(Data excerpts)
━━━━━━━━━━
(** ** Sending in groups *)

Definition txns_of (o : ReplOut) : list (RemoteTxn Upd) :=
  match o with
  | SendTxnsIndividually l | SendGroupTxn l => l
  | SendStableClk _ => []
  end.

(** A group is not too large, and its transactions have the dependencies of the
    first. *)
Definition group_ok (self : Z) (o : ReplOut) : Prop :=
  match o with
  | SendGroupTxn g => (minTxnsToGroup / 2 <= length g <= maxTxnsPerGroup)%nat /\
    exists first, g !! 0%nat = Some first /\
      Forall (fun t => IsEqualExceptForSelf (Clk t) (Some (Clk first)) self = true) g
  | _ => True
  end.

Lemma IsEqualExceptForSelf_refl c self : IsEqualExceptForSelf c (Some c) self = true.
Proof.
  unfold IsEqualExceptForSelf.
  assert (H : forall l, (forall i v, (i, v) ∈ l -> GetPos c i = v) ->
  IsEqualExceptForSelf_loop l c self = true).
  { induction l as [|[i v] l IH]; intros Hl; cbn [IsEqualExceptForSelf_loop]; [done|].
    rewrite (Hl i v), Z.eqb_refl by set_solver. cbn [negb]. rewrite andb_false_r.
    apply IH. intros j w Hin. apply Hl. set_solver. }
    apply H. intros i v Hin. apply GetPos_lookup. by apply elem_of_map_to_list.
Qed.

Lemma sameDeps_le self c l : (sameDeps self c l <= length l)%nat.
Proof. induction l as [|t l IH]; cbn; [done|]. case_match; lia. Qed.

Lemma sameDeps_Forall self c l :
  Forall (fun t => IsEqualExceptForSelf (Clk t) (Some c) self = true) (take (sameDeps self c l) l).
Proof.
  induction l as [|t l IH]; cbn [sameDeps]; [constructor|].
  destruct (IsEqualExceptForSelf (Clk t) (Some c) self) eqn:E; cbn [take]; by constructor.
Qed.

Lemma sendGroup_loop_ok fuel self toSend :
  (length toSend <= fuel)%nat ->
  exists out, sendGroup_loop fuel self toSend = Some out /\
  concat (map txns_of out) = toSend /\ Forall (group_ok self) out.
Proof.
  revert toSend. induction fuel as [|fuel IH]; intros toSend Hf.
  { destruct toSend; [|cbn in Hf; lia]. by exists []. }
    destruct toSend as [|first rest]; [by exists []|]. cbn [sendGroup_loop].
    set (l := first :: rest) in *. set (curr := take (Nat.min (length l) maxTxnsPerGroup) l).
    set (e := sameDeps self (Clk first) curr).
    assert (Hcurr : exists curr', curr = first :: curr').
  { unfold curr, l, maxTxnsPerGroup. cbn [length].
    destruct (Nat.min (S (length rest)) 1000) eqn:En; [lia|]. cbn [take]. eauto. }
    destruct Hcurr as [curr' Ecurr].
    assert (He1 : (1 <= e)%nat).
  { unfold e. rewrite Ecurr. cbn [sameDeps]. rewrite IsEqualExceptForSelf_refl. lia. }
    pose proof (sameDeps_le self (Clk first) curr) as Hel. fold e in Hel.
    assert (Hlc : (length curr <= maxTxnsPerGroup)%nat /\ (length curr <= length l)%nat)
    by (unfold curr; rewrite length_take; lia).
    destruct (IH (drop e l)) as (out & Eo & Hc & Hg); [rewrite length_drop; lia|].
    rewrite Eo. eexists. split; [done|].
    assert (Etake : take e curr = take e l).
  { unfold curr in *. rewrite take_take. f_equal. rewrite length_take in Hel. lia. }
    split.
  - cbn [map concat]. rewrite Hc. case_match; cbn [txns_of]; rewrite Etake; apply take_drop.
  - constructor; [|exact Hg]. destruct (Nat.ltb_spec e (minTxnsToGroup / 2)); [done|].
    cbn [group_ok]. rewrite length_take. split; [lia|]. exists first. split.
  + rewrite Etake. unfold l. destruct e; [lia|done].
  + apply sameDeps_Forall.
Qed.

Lemma sendGroup_loop_data fuel self toSend out :
  sendGroup_loop fuel self toSend = Some out ->
  Forall (fun o => match o with SendStableClk _ => False | _ => True end) out.
Proof.
  revert toSend out. induction fuel as [|fuel IH]; intros [|first rest] out; cbn [sendGroup_loop]; try done.
  1,2: intros [= <-]; constructor.
  destruct (sendGroup_loop fuel self _) as [l|] eqn:E; [|done]. intros [= <-].
  constructor; [by repeat case_match|]. by eapply IH.
Qed.

Lemma sendTxns_outs (repl : Replicator) toSend outs :
  sendTxns repl toSend = Some outs ->
  exists out lastTxn, outs = out ++ [SendStableClk (GetPos (Clk lastTxn) (replicaID repl))] /\
    concat (map txns_of out) = toSend /\
    Forall (fun o => match o with SendStableClk _ => False | _ => True end) out /\
    last toSend = Some lastTxn.
Proof.
  unfold sendTxns, sendGroupTxns. destruct (last toSend) as [lastTxn|] eqn:Hl; [|done].
  destruct (Nat.leb_spec minTxnsToGroup (length toSend)).
  - destruct (sendGroup_loop_ok (length toSend) (replicaID repl) toSend) as (out & E & Hc & _); [done|].
    rewrite E. intros [= <-]. exists out, lastTxn. split; [done|]. split; [done|]. split; [|done].
    by eapply sendGroup_loop_data.
  - intros [= <-]. eexists [_], lastTxn. split; [done|]. cbn. rewrite app_nil_r. split; [done|]. by repeat constructor.
Qed.

(** [sendTxns] sends every transaction exactly once and in order, then the
    stable clock: below 15 transactions one by one; otherwise in chunks, of which
    a group never has more than 1000 transactions and never mixes transactions
    whose clocks differ outside the sender's own position. *)
Theorem sendTxns_sends_all_in_order (repl : Replicator) (toSend : list (RemoteTxn Upd)) (lastTxn : RemoteTxn Upd) :
  last toSend = Some lastTxn ->
  exists out,
  sendTxns repl toSend =
    Some (out ++ [SendStableClk (GetPos (Clk lastTxn) (replicaID repl))]) /\
  concat (map txns_of out) = toSend /\ Forall (group_ok (replicaID repl)) out /\
  ((length toSend < minTxnsToGroup)%nat -> out = [SendTxnsIndividually toSend]).
Proof.
  intros Hl. unfold sendTxns, sendGroupTxns. rewrite Hl.
  destruct (Nat.leb_spec minTxnsToGroup (length toSend)).
  - destruct (sendGroup_loop_ok (length toSend) (replicaID repl) toSend) as (out & E & Hc & Hg); [done|].
    rewrite E. exists out. split; [done|]. split; [done|]. split; [done|]. lia.
  - eexists. split; [done|]. cbn. rewrite app_nil_r. split; [done|]. split; [by constructor|done].
Qed.

(** The answers of the loggers keep the cache in order: new transactions are
    above the old ones and at or below the new stable clock. *)
Definition reply_ok (cache : Cache) (r : LogReply) : Prop :=
  Forall (fun p => upds p <> []) (lr_upds r) /\
  StronglySorted (fun p q => clk_lt (clk p) (clk q)) (lr_upds r) /\
  Forall (fun p => vle (clk p) (lr_stableClock r)) (lr_upds r) /\
  forall p, p ∈ entryOf cache (lr_partID r) -> vle (clk p) (lr_stableClock r) /\
  (upds p <> [] -> Forall (fun q => clk_lt (clk p) (clk q)) (lr_upds r)).

Lemma addReply_entry_ok cache r :
  entry_ok (entryOf cache (lr_partID r)) -> reply_ok cache r ->
  entry_ok (entryOf (addReply cache r) (lr_partID r)).
Proof.
  intros (ts & st & E & Hst & Hne & Hs & Hle) (Hrn & Hrs & Hrl & Hall).
  unfold addReply. rewrite entryOf_insert, decide_True by done. fold (entryOf cache (lr_partID r)).
  rewrite E, length_app, take_app_length' by (cbn; lia).
  exists (ts ++ lr_upds r), (mkPair (lr_stableClock r) []). split; [done|]. split; [done|].
  assert (Hin : forall p, p ∈ ts -> p ∈ entryOf cache (lr_partID r)).
  { intros p Hp. rewrite E. apply elem_of_app. by left. }
    rewrite Forall_forall in Hne. split; [apply Forall_app; by rewrite Forall_forall|]. split.
  - clear E Hst Hle. revert Hs Hin Hne. induction ts as [|t ts IH]; intros Hs Hin Hne; [done|].
    apply StronglySorted_inv in Hs as [Hs Hlt]. cbn [app]. constructor.
  + apply IH; [done|set_solver..].
  + apply Forall_app. split; [done|]. apply (Hall t); set_solver.
  - apply Forall_app. split; [|done]. apply Forall_forall. intros p Hp. by apply Hall, Hin.
Qed.

End replicator.
Arguments Replicator : clear implicits.

Module ReplicatorExample.
Definition upd : UpdateObjectParams Z := mkUpd (mkKey EmptyString 0 EmptyString) 1.
Definition c (v w : Z) : vclock := {[1 := v; 2 := w]}.
Definition log0 := [mkPair (c 5 0) [upd]; mkPair (c 9 2) []].
Definition log1 := [mkPair (c 5 0) [upd; upd]; mkPair (c 6 2) [upd]; mkPair (c 8 2) []].
Definition cache : gmap Z (list (PairClockUpdates Z)) := {[0 := log0; 1 := log1]}.
Definition repl : Replicator Z := mkReplicator cache 1 2.

(** Clocks along a path are comparable. *)
Lemma c_vle v w v' w' : v <= v' -> w <= w' -> vle (c v w) (c v' w').
Proof.
  intros Hv Hw i. unfold c. rewrite !GetPos_insert. case_decide; [done|].
  unfold GetPos. destruct (decide (i = 2)) as [->|].
  - by rewrite !lookup_singleton_eq.
  - by rewrite !lookup_singleton_ne.
Qed.

Lemma c_lt v w v' w' : v < v' -> w <= w' -> clk_lt (c v w) (c v' w').
Proof.
  intros Hv Hw. split; [apply c_vle; lia|]. intros E.
  apply (f_equal (fun m : vclock => GetPos m 1)) in E. unfold c in E. rewrite !GetPos_insert in E.
  rewrite !decide_True in E by done. lia.
Qed.

Lemma path_chain (l : list (PairClockUpdates Z)) :
  (forall p, p ∈ l -> clk p ∈ [c 5 0; c 6 2; c 8 2; c 9 2]) -> clk_chain {[1; 2]} clk l.
Proof.
  intros Hl a b Ha%Hl Hb%Hl. repeat rewrite elem_of_cons in Ha, Hb. rewrite elem_of_nil in Ha, Hb.
  destruct Ha as [Ha|[Ha|[Ha|[Ha|[]]]]], Hb as [Hb|[Hb|[Hb|[Hb|[]]]]]; rewrite Ha, Hb;
    (split; [by vm_compute|]); first [left; apply c_vle; lia|right; apply c_vle; lia].
Qed.

Lemma repl_ok : cache_ok {[1; 2]} 2 cache.
Proof.
  split.
  - intros id Hid. assert (id = 0 \/ id = 1) as [-> | ->] by (vm_compute in Hid; set_solver).
    + change (entryOf cache 0) with log0. exists [mkPair (c 5 0) [upd]], (mkPair (c 9 2) []).
      split_and!; [done|done|by repeat constructor|by repeat constructor|].
      repeat constructor. apply c_vle; lia.
    + change (entryOf cache 1) with log1.
      exists [mkPair (c 5 0) [upd; upd]; mkPair (c 6 2) [upd]], (mkPair (c 8 2) []).
      split_and!; [done|done|by repeat constructor|repeat constructor; apply c_lt; lia|].
      repeat constructor; apply c_vle; lia.
  - assert (E : concat (map (entryOf cache) (partIDs 2)) = log0 ++ log1) by (vm_compute; reflexivity).
    rewrite E. apply path_chain. intros p Hp. unfold log0, log1 in Hp. cbn [app] in Hp.
    repeat rewrite elem_of_cons in Hp. rewrite elem_of_nil in Hp.
    destruct Hp as [->|[->|[->|[->|[->|[]]]]]]; cbn [clk]; set_solver.
Qed.

(** Partition 0 committed (100,5) and nothing else, partition 1 committed the
    concurrent (150,3) before its part of (100,5). *)
Definition concurrent_cache : gmap Z (list (PairClockUpdates Z)) :=
  {[0 := [mkPair (c 100 5) [upd]; mkPair (c 200 9) []];
    1 := [mkPair (c 150 3) [upd]; mkPair (c 100 5) [upd]; mkPair (c 200 9) []]]}.
End ReplicatorExample.

Lemma replica_log_is_merged_witness :
    (exists toSend repl', preparateDataToSend ReplicatorExample.repl = Some (toSend, repl') /\
      takes 2 ReplicatorExample.cache toSend (txnCache repl') /\
      merges {[1; 2]} 2 1 ReplicatorExample.cache toSend (txnCache repl')) /\
    match preparateDataToSend ReplicatorExample.repl with
    | Some (toSend, _) => map Clk toSend = [ReplicatorExample.c 5 0; ReplicatorExample.c 6 2]
    | None => False
    end.
Proof.
    split; [|vm_compute; reflexivity].
    destruct (replica_log_is_merged {[1; 2]} ReplicatorExample.repl ltac:(cbn; lia)
      (cache_ok_shape _ _ _ ReplicatorExample.repl_ok)) as (toSend & repl' & E & _ & _ & Ht & Hm).
    exists toSend, repl'. split; [exact E|]. split; [exact Ht|]. exact (Hm ReplicatorExample.repl_ok).
Defined.

(** When the partitions' clocks are concurrent, the head that is taken is not a
    lowest one, and a transaction of two partitions is sent twice, each time with
    the updates of one of them. *)
Theorem concurrent_heads_split_a_txn :
  match preparateDataToSend (mkReplicator ReplicatorExample.concurrent_cache 1 2) with
  | Some (toSend, _) =>
      map (fun t => (Clk t, map fst (map_to_list (Upds t)))) toSend =
        [(ReplicatorExample.c 100 5, [0]); (ReplicatorExample.c 150 3, [1]);
         (ReplicatorExample.c 100 5, [1])]
  | None => False
  end.
Proof. vm_compute. reflexivity. Qed.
━━━━━━━━━━
Lines above that have "rest": copy each of them.

• **ANSWER**
    destruct toSend as [|first rest]; [by exists []|]. cbn [sendGroup_loop].
    set (l := first :: rest) in *. set (curr := take (Nat.min (length l) maxTxnsPerGroup) l).
    destruct (Nat.min (S (length rest)) 1000) eqn:En; [lia|]. cbn [take]. eauto. }
  revert toSend out. induction fuel as [|fuel IH]; intros [|first rest] out; cbn [sendGroup_loop]; try done.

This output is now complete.